Accurate information is a foundational element of human rights work. Collecting and presenting factual evidence of violations is critical to the success of advocacy activities and the reputation of organizations reporting on abuses. To ensure credibility, human rights monitoring has historically been conducted through highly controlled organizational structures that face mounting challenges in terms of capacity, cost and access. The proliferation of Information and Communication Technologies (ICTs) provide new opportunities to overcome some of these challenges through crowdsourcing. At the same time, however, crowdsourcing raises new challenges of verification and information overload that have made human rights professionals skeptical of their utility. This chapter explores whether the efficiencies gained through an open call for monitoring and reporting abuses provides a net gain for human rights monitoring and analyzes the opportunities and challenges that new and traditional methods pose for verifying crowdsourced human rights reporting.

Introduction

Accurate information is a foundational element of human rights work. Collecting and presenting factual evidence of violations is critical to the success of advocacy activities and the reputation of organizations reporting on abuses. To ensure credibility, human rights monitoring has historically been conducted through highly controlled organizational structures that face mounting challenges in terms of capacity, cost and access.

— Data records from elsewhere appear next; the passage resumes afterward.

(** * JUNE: hospitals, their occupancy subgroups and the nearest-hospital query

    A shallow embedding of [june/groups/hospital.py]: the [Hospital] group
    with its three subgroups, the [Hospitals] supergroup with its ball tree
    over the hospital coordinates, and the properties the specification
    states about them. *)

From Stdlib Require Import ZArith QArith Lia.
From stdpp Require Import base option list sorting gmap strings.

Local Open Scope Z_scope.

(** ** Python exceptions and the exception-state monad *)

Inductive Exception : Set :=
  | AssertionError
  | AttributeError
  | TypeError
  | ValueError
  | IndexError.

Inductive result (A : Type) : Type :=
  | Ok (a : A)
  | Raise (e : Exception).
Arguments Ok {A} a.
Arguments Raise {A} e.

Definition result_bind {A B} (r : result A) (f : A -> result B) : result B :=
  match r with
  | Ok a => f a
  | Raise e => Raise e
  end.

(** A computation over a store [S]: it returns a value or raises, and in
    both cases hands back the store as the mutations made so far left it. *)
Definition M (S A : Type) : Type := S -> result A * S.

Definition ret {S A} (a : A) : M S A := fun s => (Ok a, s).
Definition raise {S A} (e : Exception) : M S A := fun s => (Raise e, s).
Definition bind {S A B} (m : M S A) (f : A -> M S B) : M S B :=
  fun s => match m s with
           | (Ok a, s') => f a s'
           | (Raise e, s') => (Raise e, s')
           end.
Definition get {S} : M S S := fun s => (Ok s, s).
Definition put {S} (s : S) : M S unit := fun _ => (Ok tt, s).
Definition lift {S A} (r : result A) : M S A := fun s => (r, s).

Declare Scope june_scope.
Delimit Scope june_scope with june.
Notation "'let*' x := m 'in' k" := (bind m (fun x => k))
  (at level 10, x name, m at level 100, k at level 200) : june_scope.

(** ** Symptom tags, persons, subgroups *)

(** [june.infection.SymptomTag]: the names are those of
    [index_to_maximum_symptoms_tag] in [health_index.py]. *)
Inductive SymptomTag : Set :=
  | asymptomatic
  | mild
  | severe
  | hospitalised
  | intensive_care
  | dead_home
  | dead_hospital
  | dead_icu.

#[global] Instance SymptomTag_eq_dec : EqDecision SymptomTag.
Proof. solve_decision. Defined.

(** [Hospital.SubgroupType], an [IntEnum]. *)
Inductive SubgroupType : Set :=
  | workers
  | patients
  | icu_patients.

#[global] Instance SubgroupType_eq_dec : EqDecision SubgroupType.
Proof. solve_decision. Defined.

Definition SubgroupType_value (t : SubgroupType) : Z :=
  match t with
  | workers => 0
  | patients => 1
  | icu_patients => 2
  end.

(** [june.demography.Person] is not among the sources. The hospital
    code knows a person through its identity and two attributes:
    [person.infection] ([None] for somebody who is not infected, else an
    object with a [tag]) and [person.subgroups], the object whose
    attributes, one per activity, point at the subgroup the person is in
    for that activity (a pair of the group's id and the subgroup's type). *)
Record Person : Type := mkPerson {
  person_id : nat;
  infection : option SymptomTag;
  person_subgroups : gmap string (nat * SubgroupType)
}.

(** Modelled from the spec: [Subgroup] of [june/groups], not among the
    sources: "a multiset of person references" (3), kept in the order
    of arrival; [size] is the number of people and [append] adds one. *)
Record Subgroup : Type := mkSubgroup {
  people : list nat
}.

Definition size (sg : Subgroup) : Z := Z.of_nat (length (people sg)).

Definition Subgroup_append (sg : Subgroup) (p : nat) : Subgroup :=
  {| people := people sg ++ [p] |}.

(** ** Hospital *)

(** A latitude and a longitude, two numbers. A float can also be a NaN
    or an infinity, and on an array that holds one [sklearn]'s
    [BallTree] raises [ValueError]; such a coordinate is not a value of
    this type, so that everything below is about coordinates that are
    numbers. *)
Definition Coord : Type := Q * Q.

Record Hospital : Type := mkHospital {
  id : nat;
  n_beds : Z;
  n_icu_beds : Z;
  coordinates : option Coord;
  area : option string;
  trust_code : option string;
  sg_workers : Subgroup;
  sg_patients : Subgroup;
  sg_icu_patients : Subgroup
}.

(** [self[subgroup_type]], that is [self.subgroups[subgroup_type]]. *)
Definition getitem (self : Hospital) (t : SubgroupType) : Subgroup :=
  match t with
  | workers => sg_workers self
  | patients => sg_patients self
  | icu_patients => sg_icu_patients self
  end.

Definition setitem (self : Hospital) (t : SubgroupType) (sg : Subgroup) : Hospital :=
  match t with
  | workers =>
      mkHospital (id self) (n_beds self) (n_icu_beds self) (coordinates self)
        (area self) (trust_code self) sg (sg_patients self) (sg_icu_patients self)
  | patients =>
      mkHospital (id self) (n_beds self) (n_icu_beds self) (coordinates self)
        (area self) (trust_code self) (sg_workers self) sg (sg_icu_patients self)
  | icu_patients =>
      mkHospital (id self) (n_beds self) (n_icu_beds self) (coordinates self)
        (area self) (trust_code self) (sg_workers self) (sg_patients self) sg
  end.

(** [Hospital.__init__]. Its [super().__init__()] is [Group.__init__],
    not among the sources: by the spec (3) the group gets its unique id
    on construction, here the value [next_id] of the class's counter,
    and its subgroups, one per subgroup type, start empty. *)
Definition Hospital_init (next_id : nat) (n_beds n_icu_beds : Z)
    (area : option string) (coordinates : option Coord)
    (trust_code : option string) : Hospital :=
  {| id := next_id;
     n_beds := n_beds;
     n_icu_beds := n_icu_beds;
     coordinates := coordinates;
     area := area;
     trust_code := trust_code;
     sg_workers := mkSubgroup [];
     sg_patients := mkSubgroup [];
     sg_icu_patients := mkSubgroup [] |}.

#[global] Instance Hospital_inhabited : Inhabited Hospital :=
  populate (Hospital_init 0 0 0 None None None).

(** Modelled from the spec: [Group.add] of [june/groups], not among the
    sources. It "inserts person into the named subgroup" (4.1), with no
    check that the person is already somewhere and none of the capacity.
    That is all the spec says of it. What the [activity] argument is for
    the spec does not say: here the subgroup is recorded on the person
    under the attribute that [activity] names (the attribute that the
    commented-out [release_as_patient] of [hospital.py] resets), so that
    two calls with different activities are different calls. The
    numbered properties below are not about that record. *)
Definition Group_add (activity : string) (subgroup_type : SubgroupType)
    : M (Hospital * Person) unit :=
  fun '(self, person) =>
    let self' :=
      setitem self subgroup_type
        (Subgroup_append (getitem self subgroup_type) (person_id person)) in
    let person' :=
      {| person_id := person_id person;
         infection := infection person;
         person_subgroups :=
           <[activity := (id self, subgroup_type)]> (person_subgroups person) |} in
    (Ok tt, (self', person')).

(** [Hospital.full]: [self[patients].size >= self.n_beds]. *)
Definition full (self : Hospital) : bool :=
  n_beds self <=? size (getitem self patients).

(** [Hospital.full_ICU]. *)
Definition full_ICU (self : Hospital) : bool :=
  n_icu_beds self <=? size (getitem self icu_patients).

(** [Hospital.add(person, subgroup_type=workers)] for a subgroup type
    that is a member of the enum ([Hospital_add_any] below takes any
    value); the hospital and the person are the store. *)
Definition Hospital_add (subgroup_type : SubgroupType) : M (Hospital * Person) unit :=
  if bool_decide (subgroup_type ∈ [patients; icu_patients]) then
    Group_add "medical_facility" subgroup_type
  else
    Group_add "primary_activity" workers.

The proliferation of Information and Communication Technologies (ICTs) may provide new opportunities to overcome some of these challenges. For example, ICTs make it easier to engage large networks of unofficial volunteer monitors to crowdsource the monitoring of human rights abuses. Jeff Howe coined the term “crowdsourcing” in 2006, defining it as “the act of taking a job traditionally performed by a designated agent and outsourcing it to an undefined, generally large group of people in the form of an open call” (Howe, 2009). Applying this concept to human rights monitoring, Molly Land (2009) asserts that, “given the limited resources available to fund human rights advocacy…amateur involvement in human rights activities has the potential to have a significant impact on the field” (p. 2). That said, she warns that professionalization in human rights monitoring “has arisen not because of an inherent desire to control the process, but rather as a practical response to the demands of reporting – namely, the need to ensure the accuracy of the information contained in the report” (Land, 2009, p. 3).

Because “accuracy is the human rights monitor’s ultimate weapon” and the advocate’s “ability to influence governments and public opinion is based on the accuracy of their information,” the risk of inaccurate information may trump any advantages gained through crowdsourcing (Codesria & Amnesty International, 2000, p. 32). To this end, the question facing human rights organizations that wish to leverage the power of the crowd is “whether [crowdsourced reports] can accomplish the same [accurate] result without a centralized hierarchy” (Land, 2009). The answer to this question depends on whether reliable verification techniques exist so organizations can use crowdsourced information in a way that does not jeopardize their credibility or compromise established standards. While many human rights practitioners (and indeed humanitarians) still seem to be allergic to the term crowdsourcing, further investigation reveals that established human rights organizations already use crowdsourcing and verification techniques to validate crowdsourced information and that there is great potential in the field for new methods of information collection and verification.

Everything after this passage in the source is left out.